What is feature engineering?

Feature engineering is the process of using domain knowledge to create, transform, and select input variables (features) that make machine learning algorithms work better. It bridges raw data and model performance.

Why is feature engineering important?

Features directly determine what patterns a model can learn. Better features often outperform better algorithms. As Andrew Ng notes, 'Coming up with features is difficult, time-consuming, requires expert knowledge. Applied machine learning is basically feature engineering.'

How do you handle missing values in features?

Options include: imputation (mean, median, mode), indicator variables for missingness, model-based imputation (KNN, iterative), or domain-specific values. The best choice depends on why data is missing and the downstream model.

What is feature leakage and how do you prevent it?

Feature leakage occurs when information from outside the training data influences features, artificially inflating performance. Prevent it by using only data available at prediction time, proper train/test splits before feature creation, and careful temporal handling.

Feature Engineering Strategies for Machine Learning

Feature engineering remains the most impactful skill in applied machine learning. While deep learning has automated some feature work, most real-world ML still relies on tabular data where feature engineering dominates. This guide covers practical techniques that consistently improve models.

The Feature Engineering Mindset

The goal isn't to create many features—it's to create informative features that capture patterns the model can't discover itself.

┌─────────────────────────────────────────────────────────────────┐
│                    Feature Engineering Pipeline                  │
├─────────────────────────────────────────────────────────────────┤
│                                                                  │
│   Raw Data → Cleaning → Transformation → Creation → Selection    │
│                                                                  │
│   ┌─────────┐  ┌──────────┐  ┌───────────┐  ┌──────────┐       │
│   │ Missing │  │ Encoding │  │ Domain    │  │ Feature  │       │
│   │ Values  │→ │ Scaling  │→ │ Features  │→ │ Selection│       │
│   │ Outliers│  │ Binning  │  │ Interactions│ │ Importance│      │
│   └─────────┘  └──────────┘  └───────────┘  └──────────┘       │
│                                                                  │
└─────────────────────────────────────────────────────────────────┘

Key Insight

Spend time understanding the domain before engineering features.
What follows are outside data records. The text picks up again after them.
Ltac run := unfold bind, ret, raise, emit, lift, save_state, send_message; simpl.

Lemma bind_ext {A B} (m : M A) (f g : A -> M B) s :
  (forall a s', f a s' = g a s') -> bind m f s = bind m g s.
Proof.
  intros Hfg. unfold bind. destruct (m s) as [[[a|err] s1] t1]; [|done].
  by rewrite Hfg.
Qed.

Lemma fire_fresh e args q (state : State) key text s :
  fired_get state key = false ->
  fire e args q state key text s =
    (match notify_reply e with
     | Exited _ => Ok (mark_fired state key (ts q))
     | SpawnFailed err => Raise err
     end,
     <[state_path args q := StateJson (mark_fired state key (ts q))]> s,
     [EvMark key; EvSaveState (state_path args q) (mark_fired state key (ts q));
      EvSendMessage (channel args) (target args) text]).
Proof.
  intros Hk. unfold fire. rewrite Hk. run.
  by destruct (notify_reply e).
Qed.

(** The level loop stops at the first due level. *)
Lemma touch_loop_none e args q vwap change state levels s :
  Forall (fun lv => touch_due q state lv = false) levels ->
  touch_loop e args q vwap change state levels s = (Ok false, s, []).
Proof.
  induction 1 as [|lv levels Hlv _ IH]; simpl; [done|].
  unfold touch_due in Hlv. by rewrite Hlv.
Qed.

Lemma touch_loop_first e args q vwap change state pre lv post s :
  Forall (fun lv => touch_due q state lv = false) pre ->
  touch_due q state lv = true ->
  touch_loop e args q vwap change state (pre ++ lv :: post) s =
    (match notify_reply e with
     | Exited _ => Ok true
     | SpawnFailed err => Raise err
     end,
     <[state_path args q := StateJson (mark_fired state (touch_key lv) (ts q))]> s,
     [EvMark (touch_key lv);
      EvSaveState (state_path args q) (mark_fired state (touch_key lv) (ts q));
      EvSendMessage (channel args) (target args) (touch_msg args q vwap change lv)]).
Proof.
  intros Hpre Hlv.
  induction Hpre as [|lv' pre Hlv' _ IH]; simpl.
  - unfold touch_due in Hlv. rewrite Hlv.
    apply andb_true_iff in Hlv as [_ Hf]. apply negb_true_iff in Hf.
    unfold bind. rewrite (fire_fresh _ _ _ _ _ _ _ Hf).
    by destruct (notify_reply e).
  - unfold touch_due in Hlv'. by rewrite Hlv'.
Qed.

(** Either no level is due, or the list splits at the first due one. *)
Lemma first_due_split q state (levels : list Q) :
  Forall (fun lv => touch_due q state lv = false) levels \/
  exists pre lv post,
    levels = pre ++ lv :: post /\
    Forall (fun lv => touch_due q state lv = false) pre /\
    touch_due q state lv = true.
Proof.
  induction levels as [|lv levels IH]; [by left|].
  destruct (touch_due q state lv) eqn:E.
  - right. exists [], lv, levels. by repeat split.
  - destruct IH as [IH|(pre & lv' & post & -> & Hpre & Hlv')].
    + left. by constructor.
    + right. exists (lv :: pre), lv', post. repeat split; try done. by constructor.
Qed.

(** The evaluation does what [poll_does] says, whatever the store; the
    store it leaves is the one it found with the writes of its log. *)
Lemma evaluate_does e args q vwap change cfg state :
  exists r t,
    poll_does e args q vwap change cfg state r t /\
    forall s, evaluate e args q vwap change cfg state s = (r, replay t s, t).
Proof.
  unfold evaluate. cbv zeta.
  destruct (first_due_split q state (resolve_levels cfg (levels args)))
    as [Hnone|(pre & lv & post & Hsplit & Hpre & Hlv)].
  2:{ eexists _, _. split; [by eapply does_touch|].
      intros s. unfold bind at 1. rewrite Hsplit.
      rewrite (touch_loop_first _ _ _ _ _ _ _ _ _ _ Hpre Hlv).
      unfold after_notify. destruct (notify_reply e); reflexivity. }
  destruct (resolve_breakdown cfg (breakdown args)) as [bd|err] eqn:Hbdr.
  2:{ exists (Raise err), []. split; [by eapply does_breakdown_error|]. intros s.
      unfold bind at 1. rewrite (touch_loop_none _ _ _ _ _ _ _ _ Hnone).
      unfold bind at 1, lift at 1. reflexivity. }
  destruct (break_due q state bd) eqn:Hbd.
  { pose proof Hbd as Hbd'. unfold break_due in Hbd'.
    apply andb_true_iff in Hbd' as [_ Hf]. apply negb_true_iff in Hf.
    eexists _, _. split; [by eapply does_break|].
    intros s. unfold bind at 1. rewrite (touch_loop_none _ _ _ _ _ _ _ _ Hnone).
    unfold bind at 1, lift at 1. fold (break_due q state bd). rewrite Hbd.
    unfold bind. rewrite (fire_fresh _ _ _ _ _ _ _ Hf).
    unfold after_notify. destruct (notify_reply e); reflexivity. }
  destruct (vwap_cross_enabled cfg) as [enabled|err] eqn:Hen.
  2:{ exists (Raise err), []. split; [by eapply does_config_error|]. intros s.
      unfold bind at 1. rewrite (touch_loop_none _ _ _ _ _ _ _ _ Hnone).
      unfold bind at 1, lift at 1. fold (break_due q state bd). rewrite Hbd.
      unfold bind at 1, lift at 1. reflexivity. }
  assert (forall (k : bool -> M unit) s,
    (returned <- touch_loop e args q vwap change state (resolve_levels cfg (levels args)) ;;
     if (returned : bool) then ret tt else
     bd <- lift (Ok bd) ;;
     if Qltb (price q) bd && negb (fired_get state (break_key bd)) then
       fire e args q state (break_key bd) (break_msg args q vwap change bd) ;;; ret tt
     else enabled <- lift (Ok enabled) ;; k enabled) s = k enabled s) as Hskip.
  { intros k s. unfold bind at 1. rewrite (touch_loop_none _ _ _ _ _ _ _ _ Hnone).
    unfold bind at 1, lift at 1. fold (break_due q state bd). rewrite Hbd.
    unfold bind at 1, lift at 1.
    destruct (k enabled s) as [[r s'] t]. reflexivity. }
  destruct (cross_ready q vwap enabled) as [[rel v]|] eqn:Hready.
  2:{ exists (Ok tt), []. split; [by eapply does_nothing|]. intros s.
      rewrite Hskip. unfold cross_ready in Hready.
      destruct vwap as [v|]; [|done].
      destruct (relation q (Some v)) as [rel|]; [|done].
      by destruct (enabled && float_truthy v &&
                   (String.eqb rel "above" || String.eqb rel "below")). }
  assert (vwap = Some v /\ relation q vwap = Some rel /\
          enabled && float_truthy v &&
            (String.eqb rel "above" || String.eqb rel "below") = true)
    as (-> & Hrel & Hgo).
  { unfold cross_ready in Hready.
    destruct vwap as [v'|]; [|done].
    destruct (relation q (Some v')) as [rel'|]; [|done].
    destruct (enabled && float_truthy v' &&
              (String.eqb rel' "above" || String.eqb rel' "below")) eqn:E; [|done].
    by injection Hready as -> ->. }
  destruct (cross_due state rel) eqn:Hdue.
  2:{ eexists _, _. split; [by eapply does_relation|]. intros s.
      rewrite Hskip, Hrel, Hgo. unfold cross_due in Hdue.
      destruct (crossed (st_vwap_rel state) rel); [|reflexivity].
      simpl in Hdue. by rewrite Hdue. }
  eexists _, _. split; [by eapply does_cross|]. intros s.
  rewrite Hskip, Hrel, Hgo. unfold cross_due in Hdue.
  apply andb_true_iff in Hdue as [-> Hf]. rewrite Hf.
  apply negb_true_iff in Hf.
  unfold bind. rewrite (fire_fresh _ _ _ _ _ _ _ Hf).
  unfold after_notify. destruct (notify_reply e); reflexivity.
Qed.

(** The coarse view: every evaluation has one of the four shapes. *)
Lemma poll_does_shape e args q vwap change cfg state r t :
  poll_does e args q vwap change cfg state r t ->
  poll_shape e args q state r t.
Proof.
  assert (forall lv, touch_due q state lv = true -> fired_get state (touch_key lv) = false)
    as Htouch.
  { intros lv Hlv. unfold touch_due in Hlv.
    apply andb_true_iff in Hlv as [_ Hf]. by apply negb_true_iff in Hf. }
  destruct 1 as [pre lv post _ _ Hlv| | bd _ _ Hbd | | |
                 | bd enabled rel v _ _ _ _ _ Hdue];
    try by constructor.
  - apply shape_fire. by apply Htouch.
  - apply shape_fire. unfold break_due in Hbd.
    apply andb_true_iff in Hbd as [_ Hf]. by apply negb_true_iff in Hf.
  - unfold cross_due in Hdue.
    apply andb_true_iff in Hdue as [_ Hf]. apply negb_true_iff in Hf.
    unfold after_notify. destruct (notify_reply e); simpl.
    + by apply (shape_fire_relation _ _ _ _ (cross_key rel) _ rel).
    + by apply shape_fire.
Qed.

Lemma evaluate_run e args q vwap change cfg state :
  exists r t,
    poll_shape e args q state r t /\
    forall s, evaluate e args q vwap change cfg state s = (r, replay t s, t).
Proof.
  destruct (evaluate_does e args q vwap change cfg state) as (r & t & Hd & Hrun).
  exists r, t. split; [by eapply poll_does_shape | exact Hrun].
Qed.

(** ** The reads of [main] *)

Lemma pct_ok (a b : Q) : exists c, pct a b = Ok c.
Proof.
  unfold pct. destruct (float_truthy b) eqn:E; simpl; [|by eexists].
  rewrite (py_div_nonzero _ _ E). by eexists.
Qed.

Lemma pct_poll_change (q : Quote) : pct (price q) (preclose q) = Ok (poll_change q).
Proof.
  unfold poll_change. by destruct (pct_ok (price q) (preclose q)) as [c ->].
Qed.

Lemma read_config_run e args s :
  read_config e args s =
    (Ok (poll_cfg e args), s,
     if String.eqb (config args) "" then [] else [EvReadConfig (config args)]).
Proof.
  unfold read_config, poll_cfg.
  destruct (String.eqb (config args) ""); [done|].
  run. by destruct (config_reply e).
Qed.

Lemma load_state_run path s :
  load_state path s = (Ok (loaded_state s path), s, [EvLoadState path]).
Proof.
  unfold load_state, loaded_state. by destruct (s !! path) as [[|st]|].
Qed.

Lemma compute_vwap_run e q sym s :
  try_except (compute_vwap e sym (date q)) (ret None) s =
    (Ok (poll_vwap e q), s, [EvFetchKline sym]).
Proof.
  unfold try_except, compute_vwap, poll_vwap. run.
  destruct (kline_reply e) as [rows|err]; [|done].
  by destruct (vwap_of_rows rows (date q)) as [v|err].
Qed.

(** Outside trading hours [main] returns at once. *)
Lemma main_closed e args s :
  is_trading_time (now_weekday e) (now_time e) = false ->
  main e args s = (Ok tt, s, []).
Proof. intros Hc. unfold main. by rewrite Hc. Qed.

(** In trading hours, with a quote, [main] is its reads followed by the
    evaluation. *)
Lemma main_trading e args s q :
  is_trading_time (now_weekday e) (now_time e) = true ->
  quote_reply e = Ok q ->
  main e args s =
    match evaluate e args q (poll_vwap e q) (poll_change q) (poll_cfg e args)
                   (poll_state args q s) s with
    | (r, s', t) => (r, s', poll_prefix args q ++ t)
    end.
Proof.
  intros Ht Hq. unfold main. rewrite Ht. cbn [negb].
  unfold bind at 1. rewrite read_config_run.
  unfold bind at 1, fetch_sina_quote, bind at 1, emit, lift. rewrite Hq.
  unfold bind at 1. rewrite load_state_run.
  unfold bind at 1. rewrite compute_vwap_run.
  unfold bind at 1, lift. rewrite pct_poll_change.
  fold (state_path args q). fold (poll_state args q s).
  destruct (evaluate e args q (poll_vwap e q) (poll_change q) (poll_cfg e args)
              (poll_state args q s) s) as [[r s'] t].
  unfold poll_prefix. f_equal.
  destruct (String.eqb (config args) ""); reflexivity.
Qed.

(** Without a quote [main] raises before it touches the state file. *)
Lemma main_no_quote e args s err :
  is_trading_time (now_weekday e) (now_time e) = true ->
  quote_reply e = Raise err ->
  main e args s =
    (Raise err, s,
     (if String.eqb (config args) "" then [] else [EvReadConfig (config args)]) ++
     [EvFetchQuote (symbol args)]).
Proof.
  intros Ht Hq. unfold main. rewrite Ht. cbn [negb].
  unfold bind at 1. rewrite read_config_run.
  unfold bind at 1, fetch_sina_quote, bind at 1, emit, lift. rewrite Hq.
  reflexivity.
Qed.

(** ** Trading hours *)

Lemma time_leb_us (a b : pytime) :
  time_valid a -> time_valid b ->
  time_leb a b = true <-> (us_of_time a <= us_of_time b)%Z.
Proof.
  destruct a as [h m s u], b as [h' m' s' u'].
  unfold time_valid, us_of_time, time_leb, time_fields; simpl.
  intros (Hh & Hm & Hs & Hu) (Hh' & Hm' & Hs' & Hu').
  destruct (Z.ltb_spec h h'), (Z.ltb_spec h' h),
           (Z.ltb_spec m m'), (Z.ltb_spec m' m),
           (Z.ltb_spec s s'), (Z.ltb_spec s' s),
           (Z.ltb_spec u u'), (Z.ltb_spec u' u);
    split; intros; try done; try lia.
Qed.

Lemma time_hm_valid (h m : Z) :
  (0 <= h < 24)%Z -> (0 <= m < 60)%Z -> time_valid (time_hm h m).
Proof. unfold time_valid, time_hm; simpl. lia. Qed.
A domain expert's intuition about what matters is often more valuable than automated feature generation.

Numerical Features

Scaling and Normalization

Different models have different requirements:

import pandas as pd
import numpy as np
from sklearn.preprocessing import StandardScaler, MinMaxScaler, RobustScaler
 
# Sample data with outliers
df = pd.DataFrame({
    'age': [25, 30, 35, 40, 45, 100],  # 100 is an outlier
    'income': [30000, 45000, 60000, 75000, 90000, 500000]
})
 
# StandardScaler: Mean=0, Std=1 (sensitive to outliers)
standard_scaler = StandardScaler()
df['age_standard'] = standard_scaler.fit_transform(df[['age']])
 
# MinMaxScaler: Range [0,1] (sensitive to outliers)
minmax_scaler = MinMaxScaler()
df['income_minmax'] = minmax_scaler.fit_transform(df[['income']])
 
# RobustScaler: Uses median and IQR (robust to outliers)
robust_scaler = RobustScaler()
df['income_robust'] = robust_scaler.fit_transform(df[['income']])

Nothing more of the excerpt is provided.